Factors That Affect Fertility

  • Age
    • The number of healthy eggs typically decreases in women as they age. As such, it can be harder to conceive as women enter their mid-30s to 40s. 
  • Diminished Ovarian Reserve
    • Some women suffer from a condition called diminished ovarian reserve (DOR), which is characterized by a sharp decrease in the health of the ovary. Women who have DOR tend to produce fewer viable eggs for fertilization.  
  • Ovulation Disorders
    • There are a variety of ovulation disorders that can affect a woman’s ability to produce a viable egg every month to be fertilized. One of the most common ovulation disorders is polycystic ovary syndrome (PCOS).

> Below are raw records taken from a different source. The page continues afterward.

(* ===== verification/Manifest.v ===== *)
(** * The resource serialiser: [manifest.MarshalJSON]

    The package [manifest] is not part of the sources at hand.  The
    specification describes its one function: the document of a resource
    is the resource as an object, tagged with an [apiVersion] field set to
    the version that is asked for, and a resource with a value that has no
    JSON form has no document.  [MarshalJSON] is a function, so the same
    resource and version give the same bytes each time.  [ReadJSON] reads
    a document back and [Lossless] is what [uploadManifests] is promised:
    the document holds the resource and the version. *)

From S2P Require Import Prelude Codec Chart.

(** The fields of a resource other than its version. *)
Definition own_fields (o : Resource) : list (string * Json.value) :=
  filter (λ kv, kv.1 ≠ "apiVersion") (res_fields o).

(** The resource as an object with its version set: an [apiVersion] field
    of the resource gives way to the version asked for. *)
Definition stamp (o : Resource) (version : string) : Json.value :=
  Json.Obj (("apiVersion", Json.Str version) :: own_fields o).

Definition MarshalJSON (o : Resource) (version : string) : result bytes :=
  Json.Marshal (stamp o version).

(** The resource without a version of its own. *)
Definition unversioned (o : Resource) : Resource := MkResource (own_fields o).

(** Every value of the resource has a JSON form. *)
Definition supported (o : Resource) : Prop :=
  Json.unsupported (Json.Obj (own_fields o)) = None.

(** The resource and the version of a document: the document is an object
    with one [apiVersion] field, a string; the other fields are the
    resource. *)
Definition ReadJSON (d : bytes) : option (Resource * string) :=
  v ← Json.Unmarshal d;
  match v with
  | Json.Obj fs =>
      match filter (λ kv, kv.1 = "apiVersion") fs with
      | [(_, Json.Str version)] => Some (unversioned (MkResource fs), version)
      | _ => None
      end
  | _ => None
  end.

(** The schema of a serialised document: an object tagged with the
    version in its one [apiVersion] field. *)
Definition conforms (version : string) (d : bytes) : bool :=
  match ReadJSON d with
  | Some (_, v) => bool_decide (v = version)
  | None => false
  end.

(** What the driver is promised by a serialiser: the document of a resource
    reads back as the resource and the version. *)
Class Lossless (marshal : Resource → string → result bytes) : Prop :=
  marshal_reads o version d :
    marshal o version = Ok d → ReadJSON d = Some (unversioned o, version).

Section manifest.
Implicit Types (o : Resource) (version : string) (d : bytes).

Lemma own_fields_unversioned o : own_fields (unversioned o) = own_fields o.
Proof. apply list_filter_filter_l. by intros kv. Qed.

(** No [apiVersion] field is among the own fields of a resource. *)
Lemma own_fields_version o :
  filter (λ kv, kv.1 = "apiVersion") (own_fields o) = [].
Proof.
  rw /own_fields. induction (res_fields o) as [|kv fs IH]; [done|].
  destruct (decide (kv.1 = "apiVersion")) as [Hk|Hk].
  - by rw filter_cons_False; [intros []|].
  - by rw filter_cons_True // filter_cons_False.
Qed.

(** The stamped resource, taken apart again. *)
Lemma stamp_fields o version :
  let fs := ("apiVersion", Json.Str version) :: own_fields o in
  filter (λ kv, kv.1 = "apiVersion") fs = [("apiVersion", Json.Str version)]
  ∧ unversioned (MkResource fs) = unversioned o.
Proof.
  split.
  - by rw filter_cons_True // own_fields_version.
  - rw /unversioned {1}/own_fields /= filter_cons_False; [by intros []|].
    by rw -/(own_fields (unversioned o)) own_fields_unversioned.
Qed.

(** A resource that has no [apiVersion] field is its own unversioned
    form. *)
Lemma unversioned_plain o : own_fields o = res_fields o → unversioned o = o.
Proof. destruct o as [fs]. rw /unversioned /=. by intros ->. Qed.

Lemma stamp_unsupported o version :
  Json.unsupported (stamp o version) = Json.unsupported (Json.Obj (own_fields o)).
Proof. done. Qed.

(** [MarshalJSON] fails exactly on the resources with a value that has no
    JSON form. *)
Lemma MarshalJSON_is_Ok o version :
  (∃ d, MarshalJSON o version = Ok d) ↔ supported o.
Proof.
  rw /MarshalJSON /supported -(stamp_unsupported o version).
  apply Json.Marshal_is_Ok.
Qed.

Lemma MarshalJSON_Ok o version :
  supported o → MarshalJSON o version = Ok (Json.encode (stamp o version)).
Proof. intros Ho. by apply Json.Marshal_Ok. Qed.

(** The round trip: the document of a resource reads back as the resource
    and the version. *)
Lemma ReadJSON_MarshalJSON o version d :
  MarshalJSON o version = Ok d → ReadJSON d = Some (unversioned o, version).
Proof.
  intros Hd%Json.Marshal_Unmarshal.
  destruct (stamp_fields o version) as [Hv Ho].
  rw /ReadJSON Hd /stamp. cbn [mbind option_bind]. by rw Hv Ho.
Qed.

#[export] Instance MarshalJSON_lossless : Lossless MarshalJSON.
Proof. exact ReadJSON_MarshalJSON. Qed.

(** Two resources with one document differ in their [apiVersion] fields
    at most, and were serialised for the same version. *)
Lemma MarshalJSON_inj o1 o2 v1 v2 d :
  MarshalJSON o1 v1 = Ok d → MarshalJSON o2 v2 = Ok d →
  unversioned o1 = unversioned o2 ∧ v1 = v2.
Proof.
  intros H1%ReadJSON_MarshalJSON H2%ReadJSON_MarshalJSON. split; congruence.
Qed.

(** What reads back for a version conforms to the schema for it. *)
Lemma reads_conforms o version d :
  ReadJSON d = Some (o, version) → conforms version d.
Proof. intros Hd. by rw /conforms Hd bool_decide_true. Qed.

Lemma MarshalJSON_conforms o version d :
  MarshalJSON o version = Ok d → conforms version d.
Proof. intros Hd%ReadJSON_MarshalJSON. by eapply reads_conforms. Qed.
End manifest.
Lemma marshalled_app tr1 tr2 :
  marshalled (tr1 ++ tr2) = marshalled tr1 ++ marshalled tr2.
Proof. apply read_app. Qed.
Lemma written_app tr1 tr2 : written (tr1 ++ tr2) = written tr1 ++ written tr2.
Proof. apply read_app. Qed.
Lemma commands_app tr1 tr2 : commands (tr1 ++ tr2) = commands tr1 ++ commands tr2.
Proof. apply read_app. Qed.
Lemma produced_app tr1 tr2 : produced (tr1 ++ tr2) = produced tr1 ++ produced tr2.
Proof. apply omap_app. Qed.

Lemma trace_after {W R} tr (r : run W R) : trace (after tr r) = tr ++ trace r.
Proof. done. Qed.
Lemma returned_after {W R} tr (r : run W R) : returned (after tr r) = returned r.
Proof. done. Qed.
Lemma final_after {W R} tr (r : run W R) : final (after tr r) = final r.
Proof. done. Qed.

#[export] Hint Rewrite @trace_after @returned_after @final_after
  calls_app marshalled_app written_app commands_app produced_app : helm.

(** ** Runs, read in big steps

    [runs_to h p w res w' cs]: run from [w] under [h], the program [p]
    ends with [res] ([None] when the process ended inside it) in the world
    [w'], having made the calls [cs].  It is a reading of [exec], so every
    program has exactly one such run. *)

Definition runs_to {W R} (h : handler W) (p : prog R) (w : W)
    (res : option R) (w' : W) (cs : list anyop) : Prop :=
  returned (exec h p w) = res ∧ final (exec h p w) = w'
  ∧ calls (trace (exec h p w)) = cs.

Section big_step.
Context {W : Type} (h : handler W).
Implicit Types (w : W) (cs : list anyop).

Lemma runs_to_exec {R} (p : prog R) w :
  runs_to h p w (returned (exec h p w)) (final (exec h p w))
    (calls (trace (exec h p w))).
Proof. done. Qed.

Lemma runs_to_ret {R} (a : R) w : runs_to h (mret a) w (Some a) w [].
Proof. done. Qed.

Lemma runs_to_call {T} (o : Op T) w res w' :
  h _ o w = (res, w') → runs_to h (call o) w res w' [AnyOp o].
Proof. intros Ho. by rw /runs_to exec_call Ho. Qed.

Lemma runs_to_die {R} fmt args w :
  runs_to h (@die R fmt args) w None (h _ (LogDie fmt args) w).2
    [AnyOp (LogDie fmt args)].
Proof. by rw /runs_to exec_die. Qed.

Lemma runs_to_bind {A B} (p : prog A) (f : A → prog B) w a w1 cs1 res w2 cs2 :
  runs_to h p w (Some a) w1 cs1 → runs_to h (f a) w1 res w2 cs2 →
  runs_to h (p ≫= f) w res w2 (cs1 ++ cs2).
Proof.
  intros (Hr & <- & <-) (<- & <- & <-).
  by rw /runs_to exec_mbind (then_run_returned _ _ _ _ Hr) /= calls_app.
Qed.

Lemma runs_to_bind_stop {A B} (p : prog A) (f : A → prog B) w w1 cs :
  runs_to h p w None w1 cs → runs_to h (p ≫= f) w None w1 cs.
Proof.
  intros (Hr & <- & <-). by rw /runs_to exec_mbind (then_run_stopped _ _ _ Hr).
Qed.
(* ===== verification/World.v ===== *)
(** * A reference environment

    The state outside the program that its calls read and change: the file
    system, the working directory, the programs on the search path, the
    child processes, the cluster, the git clones and the log.  [handle]
    answers every call of [Prog.Op] in that state.  What the collaborators
    compute (how a resource is serialised, which documents the cluster
    accepts) is a parameter, the class [Collaborators]; where the package
    keeps its directories is the class [Layout]. *)

From stdpp Require Import gmap pretty.
From S2P Require Import Prelude Paths Codec Chart Manifest Prog.

(** ** The layout of the home directory

    The three package-level names that [install.go] and [update.go] use and
    that are declared elsewhere in the package. *)
Class Layout := MkLayout {
  WorkspaceChartPath : path;
  CachePath : path;
  helmpaths : list path;
}.

(** ** What the collaborators compute *)
Class Collaborators := MkCollaborators {
  (** the document [manifest.MarshalJSON] produces, or its error *)
  marshal : Resource → string → result bytes;
  (** whether [kubectl create] accepts a document, given the documents the
      cluster holds *)
  admits : list bytes → bytes → bool;
}.

(** ** State *)

Inductive node := File | Dir.

#[export] Instance node_eq_dec : EqDecision node.
Proof. solve_decision. Defined.

Inductive Level := Info | Debug | Fatal.

Record LogEntry := MkLog {
  log_level : Level;
  log_fmt : string;
  log_args : list string;
}.

(** The life of a child process. *)
Inductive pstatus :=
| NotStarted
| Running
| Exited (code : nat).

#[export] Instance pstatus_eq_dec : EqDecision pstatus.
Proof. solve_decision. Defined.

(** A [*exec.Cmd] with the child it stands for.  [p_pipe] is [None] until
    [StdinPipe] is called; [p_open] says whether the write end is open and
    [p_stdin] is what was written to it. *)
Record Process := MkProcess {
  p_name : string;
  p_args : list string;
  p_pipe : option pipe;
  p_open : bool;
  p_stdin : bytes;
  p_stdout : option stream;
  p_stderr : option stream;
  p_status : pstatus;
}.

Record World := MkWorld {
  fs : gmap abspath node;
  cwd : abspath;
  search_path : gmap string path;
  procs : list Process;
  cluster : list bytes;
  disk_charts : gmap abspath Chart;
  cache_charts : gmap string Chart;
  clones : gmap abspath (string * nat);
  remotes : gmap string nat;
  logs : list LogEntry;
  hung : bool;
}.

(** ** Field updates *)

Definition set_fs (f : gmap abspath node → gmap abspath node) (w : World) :=
  MkWorld (f (fs w)) (cwd w) (search_path w) (procs w) (cluster w)
    (disk_charts w) (cache_charts w) (clones w) (remotes w) (logs w) (hung w).
Definition set_cwd (d : abspath) (w : World) :=
  MkWorld (fs w) d (search_path w) (procs w) (cluster w)
    (disk_charts w) (cache_charts w) (clones w) (remotes w) (logs w) (hung w).
Definition set_procs (f : list Process → list Process) (w : World) :=
  MkWorld (fs w) (cwd w) (search_path w) (f (procs w)) (cluster w)
    (disk_charts w) (cache_charts w) (clones w) (remotes w) (logs w) (hung w).
Definition set_cluster (f : list bytes → list bytes) (w : World) :=
  MkWorld (fs w) (cwd w) (search_path w) (procs w) (f (cluster w))
    (disk_charts w) (cache_charts w) (clones w) (remotes w) (logs w) (hung w).
Definition set_disk_charts (f : gmap abspath Chart → gmap abspath Chart)
    (w : World) :=
  MkWorld (fs w) (cwd w) (search_path w) (procs w) (cluster w)
    (f (disk_charts w)) (cache_charts w) (clones w) (remotes w) (logs w)
    (hung w).
Definition set_clones
    (f : gmap abspath (string * nat) → gmap abspath (string * nat))
    (w : World) :=
  MkWorld (fs w) (cwd w) (search_path w) (procs w) (cluster w)
    (disk_charts w) (cache_charts w) (f (clones w)) (remotes w) (logs w)
    (hung w).
Definition add_log (e : LogEntry) (w : World) :=
  MkWorld (fs w) (cwd w) (search_path w) (procs w) (cluster w)
    (disk_charts w) (cache_charts w) (clones w) (remotes w) (logs w ++ [e])
    (hung w).
Definition set_hung (w : World) :=
  MkWorld (fs w) (cwd w) (search_path w) (procs w) (cluster w)
    (disk_charts w) (cache_charts w) (clones w) (remotes w) (logs w) true.

(** What the process calls leave alone: everything but the processes, the
    cluster and the log. *)
Definition static (w : World) :=
  (fs w, cwd w, search_path w, disk_charts w, cache_charts w, clones w,
   remotes w, hung w).

(** What logging leaves alone: everything but the log. *)
Definition silent (w : World) := (static w, procs w, cluster w).

(** ** The file system *)

(** The node at an absolute path; the root is a directory. *)
Definition node_at (f : gmap abspath node) (a : abspath) : option node :=
  match a with
  | [] => Some Dir
  | _ => f !! a
  end.

(** [mkdir -p]: every listed directory is made unless a file is in the way,
    in which case nothing is made. *)
Fixpoint mkdirs (f : gmap abspath node) (dirs : list abspath)
  : option (gmap abspath node) :=
  match dirs with
  | [] => Some f
  | a :: dirs' =>
      match f !! a with
      | Some File => None
      | _ => mkdirs (<[a:=Dir]> f) dirs'
      end
  end.

Definition mkdir_all (f : gmap abspath node) (a : abspath)
  : option (gmap abspath node) :=
  mkdirs f (ancestors a).

(** Whether nothing lives below [a]. *)
Definition empty_below (f : gmap abspath node) (a : abspath) : bool :=
  bool_decide (map_Forall (λ b _, ¬ (a `prefix_of` b ∧ a ≠ b)) f).

(** Every node but the root lives in a directory. *)
Definition wf_fs (f : gmap abspath node) : Prop :=
  f !! [] = None ∧
  ∀ a c, is_Some (f !! (a ++ [c])) → node_at f a = Some Dir.

Lemma node_at_snoc (f : gmap abspath node) (a : abspath) (c : string) :
  node_at f (a ++ [c]) = f !! (a ++ [c]).
Proof. by destruct a. Qed.

(** The directories of [dirs] laid over [f]. *)
Definition with_dirs (f : gmap abspath node) (dirs : list abspath)
  : gmap abspath node :=
  foldl (λ f a, <[a:=Dir]> f) f dirs.

(** No file of [f] is in the way of the directories [dirs]. *)
Definition clear_of_files (f : gmap abspath node) (dirs : list abspath) : Prop :=
  Forall (λ a, f !! a ≠ Some File) dirs.

Section file_system.
Implicit Types (f : gmap abspath node) (a b : abspath) (dirs : list abspath).

Lemma lookup_with_dirs f dirs b :
  with_dirs f dirs !! b = if decide (b ∈ dirs) then Some Dir else f !! b.
Proof.
  revert f. induction dirs as [|a dirs IH]; intros f; simpl.
  - done.
  - rw IH. destruct (decide (b ∈ dirs)) as [Hb|Hb].
    + rw decide_True //. by right.
    + destruct (decide (a = b)) as [->|Hab].
      * rw lookup_insert_eq decide_True //. by left.
      * rw lookup_insert_ne // decide_False //. by intros [->|]%elem_of_cons.
Qed.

People with PCOS struggle with hormonal imbalances that make it difficult to ovulate. If you don’t ovulate, you can’t get pregnant. Luckily, there are a number of treatments to aid in balancing PCOS hormone difficulties. 
  • Lifestyle Choices
    • Just as our lifestyle choices affect our overall health, they can weigh heavily on a woman’s fertility. Some of the most common lifestyle factors that play a part in fertility are: 
      • Weight and Exercise – Women who are overweight or underweight can struggle with fertility issues due to hormonal imbalances that affect ovulation. As such, it’s helpful to maintain a healthy weight to increase your fertility chances, as well as your overall wellness. 
      • Alcohol Consumption – Studies have shown that women who tend to consume an excess of alcohol on a regular basis can have a harder time conceiving. Doctors typically recommend reducing alcohol consumption altogether when trying to get pregnant. Obviously, as soon as you conceive it’s important to cut out your alcohol intake altogether. 
      • Smoking – Smoking cigarettes has been shown to impact female fertility due to the damaging effects that toxins in cigarettes can have on the cervix and fallopian tubes. Cutting out smoking from your daily routine can increase your overall reproductive health as well as your fertility. 

In Conclusion

When trying to get pregnant, women can run into a number of fertility issues due to the effects of hormonal imbalances and aging. However, by considering how your lifestyle choices can impact your reproductive health, you can help to increase your fertility. In addition to optimizing your living habits to conceive, there are a variety of  supplements for women, like DHEA, CoQ10, and prenatal vitamins, that can boost your fertility levels. How have you incorporated fertility supplements in your own pregnancy journey?